■ **TO DO**:
Go through the entries below and pick out every line with "fbuf".

■ **ENTRIES SUPPLIED**:
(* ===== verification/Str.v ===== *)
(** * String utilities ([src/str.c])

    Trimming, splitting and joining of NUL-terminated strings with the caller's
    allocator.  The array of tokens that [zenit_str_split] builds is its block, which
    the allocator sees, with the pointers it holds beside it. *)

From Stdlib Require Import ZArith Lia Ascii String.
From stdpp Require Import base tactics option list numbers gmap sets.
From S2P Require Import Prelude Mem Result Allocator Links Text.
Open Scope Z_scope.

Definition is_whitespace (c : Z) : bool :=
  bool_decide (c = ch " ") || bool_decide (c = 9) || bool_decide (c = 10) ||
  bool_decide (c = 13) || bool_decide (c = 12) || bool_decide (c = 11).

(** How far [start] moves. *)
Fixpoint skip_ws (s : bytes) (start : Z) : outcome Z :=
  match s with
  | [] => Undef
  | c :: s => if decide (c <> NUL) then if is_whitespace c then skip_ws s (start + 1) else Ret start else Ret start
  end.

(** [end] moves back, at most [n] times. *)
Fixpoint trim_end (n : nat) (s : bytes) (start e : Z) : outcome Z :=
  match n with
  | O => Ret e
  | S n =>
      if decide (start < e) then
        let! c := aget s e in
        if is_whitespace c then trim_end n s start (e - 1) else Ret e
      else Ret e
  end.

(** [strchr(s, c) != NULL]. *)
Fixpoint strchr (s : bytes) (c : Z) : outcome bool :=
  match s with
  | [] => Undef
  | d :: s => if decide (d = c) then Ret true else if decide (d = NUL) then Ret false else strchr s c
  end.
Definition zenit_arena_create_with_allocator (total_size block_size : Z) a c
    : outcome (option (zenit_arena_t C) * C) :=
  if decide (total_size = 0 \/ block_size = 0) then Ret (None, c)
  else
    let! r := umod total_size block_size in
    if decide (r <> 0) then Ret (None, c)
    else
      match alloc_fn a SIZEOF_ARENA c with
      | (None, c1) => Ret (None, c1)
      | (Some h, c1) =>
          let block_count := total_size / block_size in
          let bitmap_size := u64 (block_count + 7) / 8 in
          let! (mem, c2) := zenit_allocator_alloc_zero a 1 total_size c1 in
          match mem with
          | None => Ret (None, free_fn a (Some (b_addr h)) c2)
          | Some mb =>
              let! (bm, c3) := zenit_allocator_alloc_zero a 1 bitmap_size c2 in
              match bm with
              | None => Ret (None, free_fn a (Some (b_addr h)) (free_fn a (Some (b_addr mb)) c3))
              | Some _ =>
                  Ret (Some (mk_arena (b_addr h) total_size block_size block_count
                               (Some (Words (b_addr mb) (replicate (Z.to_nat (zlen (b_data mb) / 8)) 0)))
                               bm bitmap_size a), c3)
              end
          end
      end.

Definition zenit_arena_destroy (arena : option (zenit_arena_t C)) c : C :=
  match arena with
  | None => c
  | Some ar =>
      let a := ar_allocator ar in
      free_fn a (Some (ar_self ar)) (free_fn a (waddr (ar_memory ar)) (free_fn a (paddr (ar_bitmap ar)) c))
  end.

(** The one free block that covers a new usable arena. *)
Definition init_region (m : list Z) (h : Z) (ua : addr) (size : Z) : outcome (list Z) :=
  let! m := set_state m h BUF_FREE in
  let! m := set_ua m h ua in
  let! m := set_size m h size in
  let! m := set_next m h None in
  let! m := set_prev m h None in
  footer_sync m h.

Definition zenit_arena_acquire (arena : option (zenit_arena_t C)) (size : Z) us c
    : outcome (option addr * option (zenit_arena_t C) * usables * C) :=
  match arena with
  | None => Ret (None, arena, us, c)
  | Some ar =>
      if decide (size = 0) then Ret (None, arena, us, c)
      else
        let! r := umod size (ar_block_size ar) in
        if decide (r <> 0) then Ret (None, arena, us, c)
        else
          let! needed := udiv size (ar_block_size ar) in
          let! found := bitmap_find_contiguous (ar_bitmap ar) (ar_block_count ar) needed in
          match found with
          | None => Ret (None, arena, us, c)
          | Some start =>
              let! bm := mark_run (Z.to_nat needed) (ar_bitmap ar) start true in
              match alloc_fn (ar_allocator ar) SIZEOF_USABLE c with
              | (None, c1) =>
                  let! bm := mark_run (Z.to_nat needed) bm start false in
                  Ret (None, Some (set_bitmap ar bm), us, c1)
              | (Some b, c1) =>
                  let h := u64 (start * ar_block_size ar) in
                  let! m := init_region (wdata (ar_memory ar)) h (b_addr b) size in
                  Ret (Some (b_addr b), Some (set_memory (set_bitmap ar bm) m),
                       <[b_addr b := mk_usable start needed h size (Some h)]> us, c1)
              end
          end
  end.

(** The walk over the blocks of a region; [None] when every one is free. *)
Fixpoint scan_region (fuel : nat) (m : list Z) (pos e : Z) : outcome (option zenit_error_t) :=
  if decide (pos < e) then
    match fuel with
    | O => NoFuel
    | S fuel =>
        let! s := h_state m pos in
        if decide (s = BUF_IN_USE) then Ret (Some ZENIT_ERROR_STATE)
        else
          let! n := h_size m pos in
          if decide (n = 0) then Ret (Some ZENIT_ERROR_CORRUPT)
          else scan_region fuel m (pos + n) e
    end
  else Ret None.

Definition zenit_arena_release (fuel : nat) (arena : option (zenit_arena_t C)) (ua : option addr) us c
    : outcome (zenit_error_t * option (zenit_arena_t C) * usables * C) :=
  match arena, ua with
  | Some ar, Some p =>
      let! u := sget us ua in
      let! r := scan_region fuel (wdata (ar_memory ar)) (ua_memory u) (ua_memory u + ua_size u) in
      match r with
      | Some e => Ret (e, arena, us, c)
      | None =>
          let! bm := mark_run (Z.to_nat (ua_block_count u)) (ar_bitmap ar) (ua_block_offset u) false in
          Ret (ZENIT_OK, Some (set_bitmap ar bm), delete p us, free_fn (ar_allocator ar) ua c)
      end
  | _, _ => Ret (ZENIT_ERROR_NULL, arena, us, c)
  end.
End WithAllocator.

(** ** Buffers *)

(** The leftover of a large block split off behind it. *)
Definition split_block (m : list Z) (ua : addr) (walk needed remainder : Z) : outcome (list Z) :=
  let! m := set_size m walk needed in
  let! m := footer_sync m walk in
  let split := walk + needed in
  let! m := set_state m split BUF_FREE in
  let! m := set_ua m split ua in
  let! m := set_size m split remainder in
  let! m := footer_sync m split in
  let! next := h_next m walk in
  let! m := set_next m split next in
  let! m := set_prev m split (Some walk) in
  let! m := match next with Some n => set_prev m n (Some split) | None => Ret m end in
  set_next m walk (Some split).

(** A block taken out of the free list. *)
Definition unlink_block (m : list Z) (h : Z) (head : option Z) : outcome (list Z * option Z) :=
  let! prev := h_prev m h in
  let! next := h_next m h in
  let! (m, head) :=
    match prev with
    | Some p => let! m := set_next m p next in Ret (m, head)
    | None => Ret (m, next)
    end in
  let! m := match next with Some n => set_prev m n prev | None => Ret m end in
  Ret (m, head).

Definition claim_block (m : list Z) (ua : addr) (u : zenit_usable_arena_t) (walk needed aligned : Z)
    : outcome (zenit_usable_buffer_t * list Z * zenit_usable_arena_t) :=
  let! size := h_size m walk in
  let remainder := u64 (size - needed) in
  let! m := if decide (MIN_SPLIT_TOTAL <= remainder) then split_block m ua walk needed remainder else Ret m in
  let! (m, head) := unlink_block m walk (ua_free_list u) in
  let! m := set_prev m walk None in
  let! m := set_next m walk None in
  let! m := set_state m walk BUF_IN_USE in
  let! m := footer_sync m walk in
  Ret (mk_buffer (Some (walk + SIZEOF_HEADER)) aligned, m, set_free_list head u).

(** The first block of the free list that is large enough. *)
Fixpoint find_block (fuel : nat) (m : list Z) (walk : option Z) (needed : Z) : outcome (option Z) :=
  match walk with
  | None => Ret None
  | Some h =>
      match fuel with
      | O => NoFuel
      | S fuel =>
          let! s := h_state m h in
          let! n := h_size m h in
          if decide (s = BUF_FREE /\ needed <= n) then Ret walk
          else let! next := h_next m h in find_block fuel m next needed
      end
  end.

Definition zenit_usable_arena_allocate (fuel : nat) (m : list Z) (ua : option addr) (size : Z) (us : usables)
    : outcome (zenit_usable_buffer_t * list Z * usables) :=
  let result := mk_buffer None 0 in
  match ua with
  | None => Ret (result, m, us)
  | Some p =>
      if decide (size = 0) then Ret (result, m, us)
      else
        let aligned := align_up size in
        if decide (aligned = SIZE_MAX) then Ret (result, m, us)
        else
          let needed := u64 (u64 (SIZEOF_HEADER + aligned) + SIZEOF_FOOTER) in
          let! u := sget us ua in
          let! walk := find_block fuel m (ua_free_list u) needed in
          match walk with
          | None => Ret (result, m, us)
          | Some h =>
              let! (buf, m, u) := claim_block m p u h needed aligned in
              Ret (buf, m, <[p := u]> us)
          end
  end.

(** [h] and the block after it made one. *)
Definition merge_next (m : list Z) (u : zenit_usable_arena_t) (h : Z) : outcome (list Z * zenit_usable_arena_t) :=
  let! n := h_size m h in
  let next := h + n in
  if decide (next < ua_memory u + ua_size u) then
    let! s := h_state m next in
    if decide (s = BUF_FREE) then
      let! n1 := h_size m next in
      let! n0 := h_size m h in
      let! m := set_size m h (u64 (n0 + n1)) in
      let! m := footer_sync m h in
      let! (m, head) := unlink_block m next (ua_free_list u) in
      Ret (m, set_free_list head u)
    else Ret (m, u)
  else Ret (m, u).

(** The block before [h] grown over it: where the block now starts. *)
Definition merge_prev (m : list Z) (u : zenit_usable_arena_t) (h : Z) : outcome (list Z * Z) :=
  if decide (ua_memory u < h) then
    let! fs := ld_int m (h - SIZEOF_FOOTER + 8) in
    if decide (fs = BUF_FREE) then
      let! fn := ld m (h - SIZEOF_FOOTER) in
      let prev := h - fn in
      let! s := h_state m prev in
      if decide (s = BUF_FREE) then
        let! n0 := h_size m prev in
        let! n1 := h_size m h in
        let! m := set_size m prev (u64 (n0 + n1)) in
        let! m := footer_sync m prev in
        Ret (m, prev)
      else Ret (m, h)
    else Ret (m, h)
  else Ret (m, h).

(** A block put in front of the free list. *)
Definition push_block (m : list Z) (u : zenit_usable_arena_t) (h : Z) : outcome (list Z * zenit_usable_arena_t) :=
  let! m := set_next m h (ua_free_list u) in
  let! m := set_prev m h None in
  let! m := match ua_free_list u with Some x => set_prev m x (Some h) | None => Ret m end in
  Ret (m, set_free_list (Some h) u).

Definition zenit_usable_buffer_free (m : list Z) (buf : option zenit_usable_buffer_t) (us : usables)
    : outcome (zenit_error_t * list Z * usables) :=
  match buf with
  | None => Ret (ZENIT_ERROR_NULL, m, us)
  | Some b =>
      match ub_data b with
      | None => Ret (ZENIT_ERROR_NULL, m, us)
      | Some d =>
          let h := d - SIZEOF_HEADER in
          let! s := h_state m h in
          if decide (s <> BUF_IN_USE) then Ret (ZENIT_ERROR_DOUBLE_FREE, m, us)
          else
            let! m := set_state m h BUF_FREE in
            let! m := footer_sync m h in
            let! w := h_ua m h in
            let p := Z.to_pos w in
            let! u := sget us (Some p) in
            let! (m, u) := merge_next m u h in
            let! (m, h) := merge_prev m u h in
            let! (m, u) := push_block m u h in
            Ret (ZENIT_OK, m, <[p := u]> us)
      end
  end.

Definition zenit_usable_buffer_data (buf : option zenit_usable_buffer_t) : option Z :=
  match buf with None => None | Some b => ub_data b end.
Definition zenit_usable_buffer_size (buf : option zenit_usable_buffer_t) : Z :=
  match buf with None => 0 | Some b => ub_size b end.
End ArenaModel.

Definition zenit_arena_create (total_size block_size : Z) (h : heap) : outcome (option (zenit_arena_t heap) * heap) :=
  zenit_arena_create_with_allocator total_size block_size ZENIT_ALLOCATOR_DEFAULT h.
---
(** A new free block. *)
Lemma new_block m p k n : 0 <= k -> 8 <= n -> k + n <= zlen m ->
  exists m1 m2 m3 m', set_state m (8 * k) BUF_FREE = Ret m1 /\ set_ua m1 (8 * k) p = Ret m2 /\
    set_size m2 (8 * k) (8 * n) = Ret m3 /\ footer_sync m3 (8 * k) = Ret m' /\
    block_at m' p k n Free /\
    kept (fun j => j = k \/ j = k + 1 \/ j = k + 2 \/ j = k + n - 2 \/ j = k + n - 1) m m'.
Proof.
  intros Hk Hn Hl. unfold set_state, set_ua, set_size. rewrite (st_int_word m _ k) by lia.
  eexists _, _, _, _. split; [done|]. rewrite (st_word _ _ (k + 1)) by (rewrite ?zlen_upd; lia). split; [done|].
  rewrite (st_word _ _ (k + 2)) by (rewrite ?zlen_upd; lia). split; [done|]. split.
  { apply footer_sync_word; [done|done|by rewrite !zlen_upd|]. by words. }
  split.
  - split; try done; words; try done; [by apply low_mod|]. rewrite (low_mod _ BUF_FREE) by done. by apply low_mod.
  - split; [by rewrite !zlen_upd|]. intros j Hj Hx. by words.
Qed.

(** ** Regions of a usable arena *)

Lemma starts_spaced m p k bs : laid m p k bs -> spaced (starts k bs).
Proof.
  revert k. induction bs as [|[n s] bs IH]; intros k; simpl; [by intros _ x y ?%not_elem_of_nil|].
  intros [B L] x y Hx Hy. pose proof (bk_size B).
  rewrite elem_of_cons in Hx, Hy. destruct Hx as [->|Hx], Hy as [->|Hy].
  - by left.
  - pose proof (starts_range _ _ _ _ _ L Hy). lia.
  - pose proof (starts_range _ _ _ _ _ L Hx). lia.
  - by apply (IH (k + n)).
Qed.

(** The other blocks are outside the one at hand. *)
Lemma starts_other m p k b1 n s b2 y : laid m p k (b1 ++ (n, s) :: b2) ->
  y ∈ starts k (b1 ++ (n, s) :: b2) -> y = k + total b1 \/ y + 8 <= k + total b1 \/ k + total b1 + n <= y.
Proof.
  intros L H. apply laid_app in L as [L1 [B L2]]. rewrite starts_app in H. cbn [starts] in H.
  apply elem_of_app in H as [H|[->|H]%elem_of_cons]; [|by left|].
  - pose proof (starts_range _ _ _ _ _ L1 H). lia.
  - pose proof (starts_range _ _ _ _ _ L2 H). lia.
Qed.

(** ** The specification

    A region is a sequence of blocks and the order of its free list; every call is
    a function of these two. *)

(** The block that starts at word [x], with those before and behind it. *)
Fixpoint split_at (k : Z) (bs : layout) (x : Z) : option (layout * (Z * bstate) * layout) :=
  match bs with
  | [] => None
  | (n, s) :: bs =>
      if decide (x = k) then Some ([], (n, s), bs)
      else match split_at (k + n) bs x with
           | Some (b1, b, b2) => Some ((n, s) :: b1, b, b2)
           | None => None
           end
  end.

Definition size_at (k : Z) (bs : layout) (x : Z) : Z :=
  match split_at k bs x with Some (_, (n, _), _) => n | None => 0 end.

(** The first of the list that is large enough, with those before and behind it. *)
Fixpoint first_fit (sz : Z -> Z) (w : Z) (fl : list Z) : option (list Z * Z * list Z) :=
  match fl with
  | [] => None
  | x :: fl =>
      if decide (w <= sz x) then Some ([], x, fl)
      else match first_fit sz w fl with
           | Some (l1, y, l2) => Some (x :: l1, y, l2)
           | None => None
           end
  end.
...
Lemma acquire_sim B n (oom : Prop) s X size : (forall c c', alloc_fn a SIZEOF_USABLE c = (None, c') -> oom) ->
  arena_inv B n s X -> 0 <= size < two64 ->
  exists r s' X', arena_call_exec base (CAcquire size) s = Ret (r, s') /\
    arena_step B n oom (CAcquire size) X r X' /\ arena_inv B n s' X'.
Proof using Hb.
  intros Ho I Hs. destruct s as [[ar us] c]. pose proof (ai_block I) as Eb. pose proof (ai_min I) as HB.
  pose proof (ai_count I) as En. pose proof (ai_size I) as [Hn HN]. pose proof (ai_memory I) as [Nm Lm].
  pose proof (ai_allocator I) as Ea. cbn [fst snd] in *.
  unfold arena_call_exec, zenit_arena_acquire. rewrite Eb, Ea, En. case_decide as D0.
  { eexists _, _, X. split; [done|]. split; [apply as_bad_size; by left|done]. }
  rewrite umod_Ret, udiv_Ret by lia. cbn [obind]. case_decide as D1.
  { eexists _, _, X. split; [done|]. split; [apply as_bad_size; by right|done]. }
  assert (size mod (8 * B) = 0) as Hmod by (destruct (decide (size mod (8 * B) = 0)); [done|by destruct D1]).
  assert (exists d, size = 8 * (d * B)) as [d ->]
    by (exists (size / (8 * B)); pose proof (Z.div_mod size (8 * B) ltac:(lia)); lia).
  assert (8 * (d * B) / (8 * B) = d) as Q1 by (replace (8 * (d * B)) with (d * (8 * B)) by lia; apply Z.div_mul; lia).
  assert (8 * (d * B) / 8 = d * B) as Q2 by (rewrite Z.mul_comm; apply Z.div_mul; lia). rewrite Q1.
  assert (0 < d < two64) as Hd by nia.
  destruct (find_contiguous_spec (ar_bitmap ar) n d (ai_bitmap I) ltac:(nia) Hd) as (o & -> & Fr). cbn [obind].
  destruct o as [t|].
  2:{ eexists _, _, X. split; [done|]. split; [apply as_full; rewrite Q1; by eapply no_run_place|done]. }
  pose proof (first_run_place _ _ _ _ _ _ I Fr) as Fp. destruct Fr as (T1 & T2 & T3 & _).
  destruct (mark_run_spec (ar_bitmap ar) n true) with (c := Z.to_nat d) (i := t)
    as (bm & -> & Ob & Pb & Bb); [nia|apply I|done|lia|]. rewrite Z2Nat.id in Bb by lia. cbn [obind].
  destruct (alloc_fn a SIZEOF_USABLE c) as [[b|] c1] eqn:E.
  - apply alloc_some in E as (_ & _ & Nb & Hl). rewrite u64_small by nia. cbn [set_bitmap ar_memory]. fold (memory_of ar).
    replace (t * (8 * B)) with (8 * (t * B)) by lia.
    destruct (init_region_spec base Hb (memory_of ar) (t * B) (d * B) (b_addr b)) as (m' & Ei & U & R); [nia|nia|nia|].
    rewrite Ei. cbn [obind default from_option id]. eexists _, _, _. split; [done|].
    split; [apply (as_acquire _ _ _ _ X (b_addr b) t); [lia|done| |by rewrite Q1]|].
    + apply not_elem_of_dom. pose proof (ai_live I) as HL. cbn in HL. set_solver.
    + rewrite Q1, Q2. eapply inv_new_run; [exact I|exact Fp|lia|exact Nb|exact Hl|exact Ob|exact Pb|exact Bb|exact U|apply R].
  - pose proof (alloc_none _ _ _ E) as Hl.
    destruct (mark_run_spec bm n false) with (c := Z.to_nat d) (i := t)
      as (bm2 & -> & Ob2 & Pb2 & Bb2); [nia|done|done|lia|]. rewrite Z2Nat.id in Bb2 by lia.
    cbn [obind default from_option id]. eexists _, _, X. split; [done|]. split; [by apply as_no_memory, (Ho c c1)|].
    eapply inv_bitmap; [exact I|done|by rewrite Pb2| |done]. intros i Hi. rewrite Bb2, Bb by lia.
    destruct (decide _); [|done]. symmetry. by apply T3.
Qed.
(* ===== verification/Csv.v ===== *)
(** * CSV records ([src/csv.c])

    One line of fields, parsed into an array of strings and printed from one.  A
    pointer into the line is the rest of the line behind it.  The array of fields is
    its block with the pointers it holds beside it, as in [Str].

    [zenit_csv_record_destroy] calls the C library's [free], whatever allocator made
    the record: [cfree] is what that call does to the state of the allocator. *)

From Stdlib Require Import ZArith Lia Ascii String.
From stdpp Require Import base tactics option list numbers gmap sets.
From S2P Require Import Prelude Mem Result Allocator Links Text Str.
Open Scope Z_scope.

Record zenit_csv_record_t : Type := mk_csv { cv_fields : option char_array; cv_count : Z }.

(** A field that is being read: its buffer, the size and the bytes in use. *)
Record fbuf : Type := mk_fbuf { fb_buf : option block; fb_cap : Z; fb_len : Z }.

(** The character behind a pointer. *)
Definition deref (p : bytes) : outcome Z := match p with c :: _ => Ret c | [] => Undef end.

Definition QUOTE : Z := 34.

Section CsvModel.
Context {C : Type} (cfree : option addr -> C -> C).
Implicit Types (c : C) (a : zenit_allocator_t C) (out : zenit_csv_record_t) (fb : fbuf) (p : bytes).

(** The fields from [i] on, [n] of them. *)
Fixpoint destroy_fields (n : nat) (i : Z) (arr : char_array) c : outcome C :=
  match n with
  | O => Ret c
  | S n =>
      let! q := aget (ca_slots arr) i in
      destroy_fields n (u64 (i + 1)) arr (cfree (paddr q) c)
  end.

■ **EXERCISE RESPONSE**:
Record fbuf : Type := mk_fbuf { fb_buf : option block; fb_cap : Z; fb_len : Z }.
Implicit Types (c : C) (a : zenit_allocator_t C) (out : zenit_csv_record_t) (fb : fbuf) (p : bytes).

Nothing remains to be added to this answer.